The William S. Burroughs novel Naked Lunch was banned in some parts of the world for approximately ten years. Its first American publisher was Grove Press. The book was banned by Boston courts in 1962 on the grounds of obscenity, but that decision was reversed in a landmark 1966 opinion by the Supreme Judicial Court of Massachusetts. This was the last major literary censorship battle in the US. Upon publication, Grove Press added to the book supplementary material regarding the censorship battle as well as an article written by Burroughs on the topic of drug addiction. Grove would publish several editions of the novel over the next four decades, including a "Restored Text" version in 2002. Grove also published the first American paperback editions of other Burroughs works, including The Soft Machine, Nova Express and The Ticket That Exploded. Grove would also publish the final collection of the author's writings, the posthumously published Last Words: The Final Journals of William S. Burroughs, and in 2008 published the American first edition of And the Hippos Were Boiled in Their Tanks, the first release of a novel that Burroughs and Jack Kerouac had collaborated on in the mid-1940s.

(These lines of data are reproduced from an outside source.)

(** * Signal engine of the 3D orthogonality visualisation

    A shallow embedding of the numeric core of the visualisation: the
    Math helpers [getWalsh] and [getLegendre], the sampling loop and
    statistic of [updateGeometry], and the message selection of
    [updateTutorialState].

    JavaScript numbers are read as exact real numbers, so every statement
    below is about the arithmetic the program writes down, not about
    IEEE-754 rounding.  The strings made by [toFixed] are kept as the
    integer they print, counted in units of [10^-digits]. *)

From Stdlib Require Import Reals Lra Lia ZArith List Psatz.
Import ListNotations.
Open Scope R_scope.

(** ** JavaScript primitives used by the engine *)

Module JS.

(** [Math.floor], integer valued. *)
Definition floor (x : R) : Z := Int_part x.

(** [Math.round]: nearest integer, ties towards plus infinity. *)
Definition round (x : R) : Z := floor (x + 1 / 2).

(** [Math.sign] *)
Definition sign (x : R) : R :=
  if Rlt_dec 0 x then 1 else if Rlt_dec x 0 then -1 else 0.

(** Truncation towards zero, the quotient behind [%]. *)
Definition trunc (x : R) : Z :=
  if Rle_dec 0 x then floor x else (- floor (- x))%Z.

(** [a % b]: the remainder takes the sign of the dividend. *)
Definition rem (a b : R) : R := a - b * IZR (trunc (a / b)).

(** [x.toFixed(d)] for [|x| < 10^21] (the range in which JavaScript
    prints fixed notation): the sign is split off, then the integer [n]
    with [n / 10^d] nearest to [|x|] is taken, the larger one on a tie.
    The result is the printed number in units of [10^-d]. *)
Definition toFixed (d : nat) (x : R) : Z :=
  if Rlt_dec x 0 then (- floor (- x * 10 ^ d + 1 / 2))%Z
  else floor (x * 10 ^ d + 1 / 2).

(** [parseFloat] of a string printed with [d] decimals. *)
Definition parseFloat (d : nat) (s : Z) : R := IZR s / 10 ^ d.

(** [a || b] on numbers: [a] unless it is zero. *)
Definition or_else (a b : R) : R := if Req_dec_T a 0 then b else a.

End JS.

(** ** Configuration *)

(** [CONFIG.mode]: the initial value and the four mode buttons only ever
    store ['sine'], ['square'], ['wave'] or ['poly']. *)
Inductive Mode := sine | square | wave | poly.

Record CONFIG := {
  f1 : R;
  f2 : R;
  amp1 : R;
  amp2 : R;
  phase : R;           (* in degrees *)
  speed : R;
  points : nat;        (* number of samples *)
  length : R;          (* length of the domain *)
  isAudioOn : bool;
  mode : Mode
}.

(** The initial value of the global [CONFIG]. *)
Definition CONFIG0 : CONFIG :=
  {| f1 := 2; f2 := 3; amp1 := 1; amp2 := 1; phase := 0; speed := 0.5;
     points := 1200; length := 12; isAudioOn := false; mode := sine |}.

Definition set_phase (c : CONFIG) (p : R) : CONFIG :=
  {| f1 := f1 c; f2 := f2 c; amp1 := amp1 c; amp2 := amp2 c; phase := p;
     speed := speed c; points := points c; length := length c;
     isAudioOn := isAudioOn c; mode := mode c |}.

(** [applyScenario(freq1, freq2, phaseDeg)], the part that writes [CONFIG]. *)
Definition applyScenario (c : CONFIG) (freq1 freq2 phaseDeg : R) : CONFIG :=
  {| f1 := freq1; f2 := freq2; amp1 := amp1 c; amp2 := amp2 c;
     phase := phaseDeg; speed := speed c; points := points c;
     length := length c; isAudioOn := isAudioOn c; mode := mode c |}.

(** ** Math helpers *)

Definition getWalsh (f t : R) : R := JS.sign (sin (2 * PI * f * t)).

(** The [for (let k = 2; k <= n; k++)] loop of [getLegendre]; [fuel]
    bounds the number of iterations. *)
Fixpoint legendre_loop (fuel : nat) (k n : Z) (x p_prev2 p_prev1 p_curr : R)
  : R :=
  match fuel with
  | O => p_curr
  | S fuel' =>
      if (k <=? n)%Z then
        let p_curr' :=
          ((2 * IZR k - 1) * x * p_prev1 - (IZR k - 1) * p_prev2) / IZR k in
        legendre_loop fuel' (k + 1) n x p_prev1 p_curr' p_curr'
      else p_curr
  end.

(** [getLegendre(n, x)]; the order [n] is the integer [Math.round] gave.
    The loop runs [n - 1] times when [n >= 2] and not at all otherwise. *)
Definition getLegendre (n : Z) (x : R) : R :=
  if (n =? 0)%Z then 1
  else if (n =? 1)%Z then x
  else legendre_loop (Z.to_nat (n - 1)) 2 n x 1 x x.

(** ** Geometry generation *)

(** The values [x] and [y] computed for sample [i] by the mode branches of
    the loop body of [updateGeometry]. *)
Definition sampleXY (c : CONFIG) (i : nat) : R * R :=
  let phiRad := (phase c * PI) / 180 in
  let tRelative := INR i / INR (points c) in
  let tReal := tRelative * length c in
  match mode c with
  | square =>
      let tShift := (phase c / 360) / JS.or_else (f2 c) 1 in
      (getWalsh (f1 c) tRelative * 0.8 * amp1 c,
       JS.sign (sin (2 * PI * f2 c * (tRelative + tShift))) * 0.8 * amp2 c)
  | wave =>
      let shift := (phase c / 360) * length c * 0.5 in
      let center1 := 0.3 * length c in
      let center2 := 0.7 * length c - shift in
      let sigma := 0.8 in
      let t1 := tReal - center1 in
      let t2 := tReal - center2 in
      let env1 := exp (- (t1 * t1) / (2 * sigma)) in
      let env2 := exp (- (t2 * t2) / (2 * sigma)) in
      (env1 * sin (2 * PI * f1 c * t1) * amp1 c,
       env2 * sin (2 * PI * f2 c * t2) * amp2 c)
  | poly =>
      let tNorm := (tRelative * 2) - 1 in
      let order1 := JS.round (f1 c) in
      let order2 := JS.round (f2 c) in
      (getLegendre order1 tNorm * amp1 c,
       getLegendre order2 tNorm * amp2 c)
  | sine =>
      (sin (2 * PI * f1 c * tRelative) * amp1 c,
       sin (2 * PI * f2 c * tRelative + phiRad) * amp2 c)
  end.

Definition valueA (c : CONFIG) (i : nat) : R := fst (sampleXY c i).
Definition valueB (c : CONFIG) (i : nat) : R := snd (sampleXY c i).

(** The variables the loop of [updateGeometry] updates. *)
Record Loop := {
  p1 : list R;
  p2 : list R;
  pSum : list R;
  integral : R;
  power1 : R;
  power2 : R
}.

Definition loop_init : Loop :=
  {| p1 := []; p2 := []; pSum := []; integral := 0; power1 := 0;
     power2 := 0 |}.

(** One iteration of the loop, for a domain of length [len] cut in [n]
    samples whose two values are given by [sample]. *)
Definition loop_body_with (len : R) (n : nat) (sample : nat -> R * R)
  (s : Loop) (i : nat) : Loop :=
  let dt := len / INR n in
  let tRelative := INR i / INR n in
  let tReal := tRelative * len in
  let z := tReal - len / 2 in
  let '(x, y) := sample i in
  {| p1 := p1 s ++ [x; 0; z];
     p2 := p2 s ++ [0; y; z];
     pSum := pSum s ++ [x; y; z];
     integral := integral s + x * y * dt;
     power1 := power1 s + x * x * dt;
     power2 := power2 s + y * y * dt |}.

(** The loop stopped after [m] iterations. *)
Definition loop_upto (len : R) (n : nat) (sample : nat -> R * R) (m : nat)
  : Loop :=
  fold_left (loop_body_with len n sample) (seq 0 m) loop_init.

(** The loop body of [updateGeometry]. *)
Definition loop_body (c : CONFIG) : Loop -> nat -> Loop :=
  loop_body_with (length c) (points c) (sampleXY c).

(** [for (let i = 0; i < CONFIG.points; i++)] *)
Definition run_loop (c : CONFIG) : Loop :=
  fold_left (loop_body c) (seq 0 (points c)) loop_init.

(** ** Tutorial state *)

(** The preset buttons, [view-3d] ... [view-comp]. *)
Inductive View :=
  view_3d | view_top | view_f1 | view_f2 | view_xy | view_iso | view_comp.

(** The argument of the last [setStyle] call. *)
Inductive Status := critical | magic | normal.

(** The title/text pairs [updateTutorialState] can install, named after
    the English part of each title; [Target v] is [TARGETS[v]]. *)
Inductive Title :=
| PacketCollision           (* title ending in (Packet Collision) *)
| BasisCollapse             (* title ending in (Basis Collapse) *)
| VisualIllusion            (* title ending in (Visual Illusion) *)
| SignalCollision           (* title ending in (Collision): signals overlap *)
| TimeOrthogonality         (* title ending in (Time Orthogonality) *)
| WalshOrthogonal           (* title ending in (CDMA Code): Walsh *)
| Legendre (o1 o2 : Z)      (* title ending in (Legendre); both orders *)
| IQMagic                   (* title ending in (Magic): I/Q *)
| Target (v : View).        (* title and text of TARGETS[v] *)

Record Tutorial := { status : Status; title : Title }.

(** [activeBtn ? activeBtn.id.replace('view-', '') : '3d'] *)
Definition activeId (activeBtn : option View) : View :=
  match activeBtn with Some v => v | None => view_3d end.

Definition isIsoView (v : View) : bool :=
  match v with view_f1 | view_f2 => true | _ => false end.

Definition updateTutorialState (c : CONFIG) (activeBtn : option View)
  (absCorr : R) : Tutorial :=
  let id := activeId activeBtn in
  if Rlt_dec 0.8 absCorr then
    {| status := critical;
       title := match mode c with
                | wave => PacketCollision
                | poly => BasisCollapse
                | _ => if isIsoView id then VisualIllusion
                       else SignalCollision
                end |}
  else
    match mode c with
    | wave => {| status := normal; title := TimeOrthogonality |}
    | square => {| status := normal; title := WalshOrthogonal |}
    | poly => {| status := normal;
                 title := Legendre (JS.round (f1 c)) (JS.round (f2 c)) |}
    | sine =>
        if Req_dec_T (f1 c) (f2 c) then
          if Rlt_dec (Rabs (JS.rem (phase c) 180 - 90)) 10 then
            {| status := magic; title := IQMagic |}
          else {| status := normal; title := Target id |}
        else {| status := normal; title := Target id |}
    end.

(** ** The statistic and the whole of [updateGeometry] *)

(** What [updateGeometry] leaves behind: the three position arrays, the
    text of [stat-corr] (thousandths), the number in [stat-ortho]
    (tenths of a percent) and the tutorial box. *)
Record Geometry := {
  curveF1 : list R;
  curveF2 : list R;
  curveSum : list R;
  corr : Z;
  orthoScore : Z;
  tutorial : Tutorial
}.

(** [(norm > 0) ? (integral / norm).toFixed(3) : '0.000'] *)
Definition corrOf (s : Loop) : Z :=
  let norm := sqrt (power1 s * power2 s) in
  if Rlt_dec 0 norm then JS.toFixed 3 (integral s / norm) else 0%Z.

Grove had to defend its Evergreen Review on several occasions due to what was deemed objectionable content. Issues were occasionally seized by the authorities.

After winning several battles over the printed page, Grove built on these victories and successfully defended the screening of Vilgot Sjöman's Swedish film I Am Curious (Yellow).

==Film==
Grove Press acquired Cinema 16 in 1966. In 1970, they sponsored the Grove Press International Film Festival in New York City. The film division was closed in 1985.

==Union conflicts==

In 1962, Grove had sales of $2 million, but after legal bills, lost $400,000. By 1964, however, they were profitable, and by 1967, Grove went public and built its own headquarters. In 1970, the staff of 150 began organizing a union. Rosset fired some of the organizers (and later re-hired them in arbitration). The organizers responded with a picket line and an occupation of the building. Rosset called the police, and the occupiers were arrested. His editor, Richard Seaver, talked to the pickets and convinced them to disperse. Grove distributed an anti-union information sheet, and the union vote failed, 86–34. After the vote, Grove fired half its workers.

== 1980s ==
In 1985, Rosset sold Grove Press to Ann Getty and Sir George Weidenfeld, a British publisher. Rosset was fired a year later.

== Notable authors ==

- Kathy Acker
- Samuel Beckett
- Jorge Luis Borges
- William S. Burroughs
- Frantz Fanon
- Eugene Ionesco
- Ismail Kadare
- Henry Miller
- Jean Genet
- Marguerite Duras
- Octavio Paz
- Hubert Selby Jr.
- Kenzaburō Ōe
- Jack Kerouac
- Allen Ginsberg

==In film==
Obscene, a documentary feature about Rosset and Grove Press by Neil Ortenberg and Daniel O'Connor, was released September 26, 2008. The film was a selection of the 2007 Toronto International Film Festival. Featured in the film are Amiri Baraka, Lenny Bruce, William S. Burroughs, Jim Carroll, Lawrence Ferlinghetti, Allen Ginsberg, Al Goldstein, Erica Jong, Ray Manzarek, Michael McClure, Henry Miller, John Rechy, Ed Sanders, Floyd Salas, John Sayles, Gore Vidal, John Waters, and Malcolm X.

==In popular culture==
Grove Press is referenced several times in the AMC series Mad Men, directly or indirectly. In Season 1, Episode 3, Joan Holloway returns a borrowed copy of D. H. Lawrence's Lady Chatterley's Lover; the book's first U.S. publisher was Grove Press, which fought numerous court battles over it. Season 2, Episode 13 is titled "Meditations in an Emergency", after a book of poetry by Frank O'Hara published by Grove Press in 1957; later in the episode, Don Draper is seen reading the book, after being challenged by a colleague ("You wouldn't like it."). The episode reportedly boosted sales of the book by 218%. Season 4, Episode 11 features Eric Berne's Games People Play, another best-seller published by Grove Press. In Season 5, Episode 9, Don is seen at the theater holding an issue of Evergreen Showcard, Grove's short-lived off-Broadway theatrical magazine. In Season 7, Episode 6, Don mentions to Peggy that he and Megan had seen the film I Am Curious (Yellow) the previous evening (Don: "[I'm] still scandalized." Peggy: "Of course Megan would want to see a dirty movie."); the 1967 film's U.S. distributor was Grove Press.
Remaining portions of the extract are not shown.